WHAT IS EXPECTED
Go through the data and copy each line that holds "total".

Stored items
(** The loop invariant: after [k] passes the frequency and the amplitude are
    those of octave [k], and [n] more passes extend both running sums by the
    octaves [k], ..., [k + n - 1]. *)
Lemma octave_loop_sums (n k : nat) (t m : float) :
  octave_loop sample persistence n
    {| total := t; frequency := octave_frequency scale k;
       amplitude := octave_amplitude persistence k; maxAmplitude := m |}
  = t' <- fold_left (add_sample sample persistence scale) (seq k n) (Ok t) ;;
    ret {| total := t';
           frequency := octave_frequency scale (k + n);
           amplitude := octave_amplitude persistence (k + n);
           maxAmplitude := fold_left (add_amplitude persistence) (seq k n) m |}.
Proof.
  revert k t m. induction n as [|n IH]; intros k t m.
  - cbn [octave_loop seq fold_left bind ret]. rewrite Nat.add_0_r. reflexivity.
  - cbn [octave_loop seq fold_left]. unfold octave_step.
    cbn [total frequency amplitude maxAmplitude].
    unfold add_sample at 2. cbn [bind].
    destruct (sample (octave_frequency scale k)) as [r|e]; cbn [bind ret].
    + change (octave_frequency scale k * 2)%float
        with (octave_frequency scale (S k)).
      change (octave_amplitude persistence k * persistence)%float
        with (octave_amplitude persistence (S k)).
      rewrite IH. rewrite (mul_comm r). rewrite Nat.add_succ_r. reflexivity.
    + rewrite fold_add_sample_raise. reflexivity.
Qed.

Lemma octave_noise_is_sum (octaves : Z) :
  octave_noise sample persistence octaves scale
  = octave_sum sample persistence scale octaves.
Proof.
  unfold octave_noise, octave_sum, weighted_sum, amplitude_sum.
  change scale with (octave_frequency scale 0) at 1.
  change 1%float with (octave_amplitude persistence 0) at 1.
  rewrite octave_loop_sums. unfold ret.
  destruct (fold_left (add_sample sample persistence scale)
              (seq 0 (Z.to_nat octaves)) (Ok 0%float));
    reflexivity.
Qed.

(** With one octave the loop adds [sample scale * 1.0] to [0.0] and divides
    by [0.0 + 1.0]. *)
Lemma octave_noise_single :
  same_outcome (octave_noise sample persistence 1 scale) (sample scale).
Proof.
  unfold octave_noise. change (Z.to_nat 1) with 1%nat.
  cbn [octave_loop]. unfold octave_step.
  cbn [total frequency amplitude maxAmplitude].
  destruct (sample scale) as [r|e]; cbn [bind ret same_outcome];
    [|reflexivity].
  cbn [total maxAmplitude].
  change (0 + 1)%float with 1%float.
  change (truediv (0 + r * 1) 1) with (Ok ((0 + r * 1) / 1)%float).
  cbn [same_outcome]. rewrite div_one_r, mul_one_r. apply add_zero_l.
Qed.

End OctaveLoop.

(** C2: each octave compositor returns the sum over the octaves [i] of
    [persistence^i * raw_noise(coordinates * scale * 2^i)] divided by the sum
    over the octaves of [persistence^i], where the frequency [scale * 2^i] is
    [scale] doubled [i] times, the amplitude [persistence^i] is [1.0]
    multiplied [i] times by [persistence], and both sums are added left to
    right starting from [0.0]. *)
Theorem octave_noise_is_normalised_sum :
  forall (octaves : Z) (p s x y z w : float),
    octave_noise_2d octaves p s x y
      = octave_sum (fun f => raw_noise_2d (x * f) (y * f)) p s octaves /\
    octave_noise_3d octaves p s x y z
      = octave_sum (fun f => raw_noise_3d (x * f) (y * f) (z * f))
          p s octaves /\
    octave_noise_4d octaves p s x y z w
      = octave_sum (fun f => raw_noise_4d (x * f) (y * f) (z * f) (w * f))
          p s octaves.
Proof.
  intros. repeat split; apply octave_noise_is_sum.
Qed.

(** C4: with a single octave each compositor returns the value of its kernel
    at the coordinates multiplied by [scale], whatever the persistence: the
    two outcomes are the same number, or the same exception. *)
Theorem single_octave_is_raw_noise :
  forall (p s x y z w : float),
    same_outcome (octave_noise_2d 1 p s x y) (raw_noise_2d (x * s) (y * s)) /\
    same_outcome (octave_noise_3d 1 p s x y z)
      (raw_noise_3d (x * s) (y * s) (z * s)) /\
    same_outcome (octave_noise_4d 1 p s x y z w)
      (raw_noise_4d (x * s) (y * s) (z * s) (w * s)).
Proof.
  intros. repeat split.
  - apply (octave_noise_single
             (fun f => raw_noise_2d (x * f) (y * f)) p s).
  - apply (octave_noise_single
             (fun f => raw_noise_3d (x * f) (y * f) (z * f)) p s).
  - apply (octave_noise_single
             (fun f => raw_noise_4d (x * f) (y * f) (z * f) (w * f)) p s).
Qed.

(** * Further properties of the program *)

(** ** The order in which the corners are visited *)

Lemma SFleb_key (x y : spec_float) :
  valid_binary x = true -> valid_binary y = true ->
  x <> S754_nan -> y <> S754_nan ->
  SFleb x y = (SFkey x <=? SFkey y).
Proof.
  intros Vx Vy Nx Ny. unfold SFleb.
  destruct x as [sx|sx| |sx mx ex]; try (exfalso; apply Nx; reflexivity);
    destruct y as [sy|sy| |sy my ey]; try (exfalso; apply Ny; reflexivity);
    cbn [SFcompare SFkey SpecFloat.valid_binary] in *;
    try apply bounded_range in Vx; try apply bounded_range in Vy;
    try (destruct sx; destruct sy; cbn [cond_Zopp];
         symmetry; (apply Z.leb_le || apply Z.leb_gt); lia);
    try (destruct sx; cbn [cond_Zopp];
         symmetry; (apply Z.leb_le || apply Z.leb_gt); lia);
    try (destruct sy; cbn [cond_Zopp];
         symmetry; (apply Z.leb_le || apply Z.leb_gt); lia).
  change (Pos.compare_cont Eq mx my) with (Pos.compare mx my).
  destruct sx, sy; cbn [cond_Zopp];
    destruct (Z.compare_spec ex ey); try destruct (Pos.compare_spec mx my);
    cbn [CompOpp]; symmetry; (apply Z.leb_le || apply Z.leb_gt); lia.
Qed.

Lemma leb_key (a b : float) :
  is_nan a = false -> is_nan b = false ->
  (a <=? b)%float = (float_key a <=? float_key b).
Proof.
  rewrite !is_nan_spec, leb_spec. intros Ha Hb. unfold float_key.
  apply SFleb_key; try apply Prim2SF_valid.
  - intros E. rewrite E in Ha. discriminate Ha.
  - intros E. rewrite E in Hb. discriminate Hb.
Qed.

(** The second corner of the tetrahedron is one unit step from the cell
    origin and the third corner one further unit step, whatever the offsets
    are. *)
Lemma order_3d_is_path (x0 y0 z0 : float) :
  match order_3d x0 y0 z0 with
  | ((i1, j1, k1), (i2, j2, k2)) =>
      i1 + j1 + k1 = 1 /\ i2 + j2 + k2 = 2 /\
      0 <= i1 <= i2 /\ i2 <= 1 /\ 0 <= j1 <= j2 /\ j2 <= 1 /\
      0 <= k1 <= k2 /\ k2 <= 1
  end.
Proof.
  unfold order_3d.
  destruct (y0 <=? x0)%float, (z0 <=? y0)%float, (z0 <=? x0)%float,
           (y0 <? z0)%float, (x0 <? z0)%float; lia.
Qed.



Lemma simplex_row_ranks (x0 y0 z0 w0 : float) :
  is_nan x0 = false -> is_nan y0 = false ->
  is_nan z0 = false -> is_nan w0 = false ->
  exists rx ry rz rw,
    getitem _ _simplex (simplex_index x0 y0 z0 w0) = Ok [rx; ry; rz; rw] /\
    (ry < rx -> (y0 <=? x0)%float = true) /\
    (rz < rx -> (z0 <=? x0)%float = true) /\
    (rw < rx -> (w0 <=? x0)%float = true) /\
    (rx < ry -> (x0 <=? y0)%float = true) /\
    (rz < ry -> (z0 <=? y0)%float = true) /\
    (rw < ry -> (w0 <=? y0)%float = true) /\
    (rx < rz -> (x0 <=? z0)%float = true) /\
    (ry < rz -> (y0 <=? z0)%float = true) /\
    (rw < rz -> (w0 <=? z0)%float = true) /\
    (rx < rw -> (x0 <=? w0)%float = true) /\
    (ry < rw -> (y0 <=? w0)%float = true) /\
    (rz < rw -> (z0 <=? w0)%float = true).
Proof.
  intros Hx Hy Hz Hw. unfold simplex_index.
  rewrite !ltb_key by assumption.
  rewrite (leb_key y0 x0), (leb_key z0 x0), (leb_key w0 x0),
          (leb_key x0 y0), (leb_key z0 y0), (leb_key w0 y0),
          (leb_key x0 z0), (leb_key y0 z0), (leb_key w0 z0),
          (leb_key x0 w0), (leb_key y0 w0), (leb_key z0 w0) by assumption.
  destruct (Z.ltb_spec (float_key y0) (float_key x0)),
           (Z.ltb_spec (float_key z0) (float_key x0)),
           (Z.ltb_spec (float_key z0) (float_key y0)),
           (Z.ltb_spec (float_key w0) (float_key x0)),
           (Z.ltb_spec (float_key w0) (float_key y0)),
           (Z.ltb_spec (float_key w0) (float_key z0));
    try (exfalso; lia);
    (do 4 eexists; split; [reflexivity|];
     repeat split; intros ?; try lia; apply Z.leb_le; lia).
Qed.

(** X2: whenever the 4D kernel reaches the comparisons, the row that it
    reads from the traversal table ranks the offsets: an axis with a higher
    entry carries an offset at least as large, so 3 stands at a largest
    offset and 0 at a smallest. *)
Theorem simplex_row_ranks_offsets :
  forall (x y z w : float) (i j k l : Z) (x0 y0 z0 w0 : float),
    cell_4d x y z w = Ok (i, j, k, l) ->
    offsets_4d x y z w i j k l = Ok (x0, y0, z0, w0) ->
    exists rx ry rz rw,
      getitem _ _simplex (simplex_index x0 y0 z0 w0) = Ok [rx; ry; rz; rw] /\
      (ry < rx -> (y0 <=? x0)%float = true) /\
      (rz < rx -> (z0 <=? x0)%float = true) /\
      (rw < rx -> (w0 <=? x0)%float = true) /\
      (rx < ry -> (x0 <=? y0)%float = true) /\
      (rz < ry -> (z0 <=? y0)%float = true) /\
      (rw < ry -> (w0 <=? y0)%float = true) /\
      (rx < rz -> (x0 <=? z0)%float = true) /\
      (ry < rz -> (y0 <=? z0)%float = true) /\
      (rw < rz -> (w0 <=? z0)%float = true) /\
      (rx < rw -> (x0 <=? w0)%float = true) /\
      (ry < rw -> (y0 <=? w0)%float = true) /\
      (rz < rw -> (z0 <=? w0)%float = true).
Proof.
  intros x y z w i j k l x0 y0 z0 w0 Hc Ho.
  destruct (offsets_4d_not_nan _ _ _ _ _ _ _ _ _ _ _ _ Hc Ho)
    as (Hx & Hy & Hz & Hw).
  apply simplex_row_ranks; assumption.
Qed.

ANSWER
    {| total := t; frequency := octave_frequency scale k;
    ret {| total := t';
    cbn [total frequency amplitude maxAmplitude].
  cbn [total frequency amplitude maxAmplitude].
  cbn [total maxAmplitude].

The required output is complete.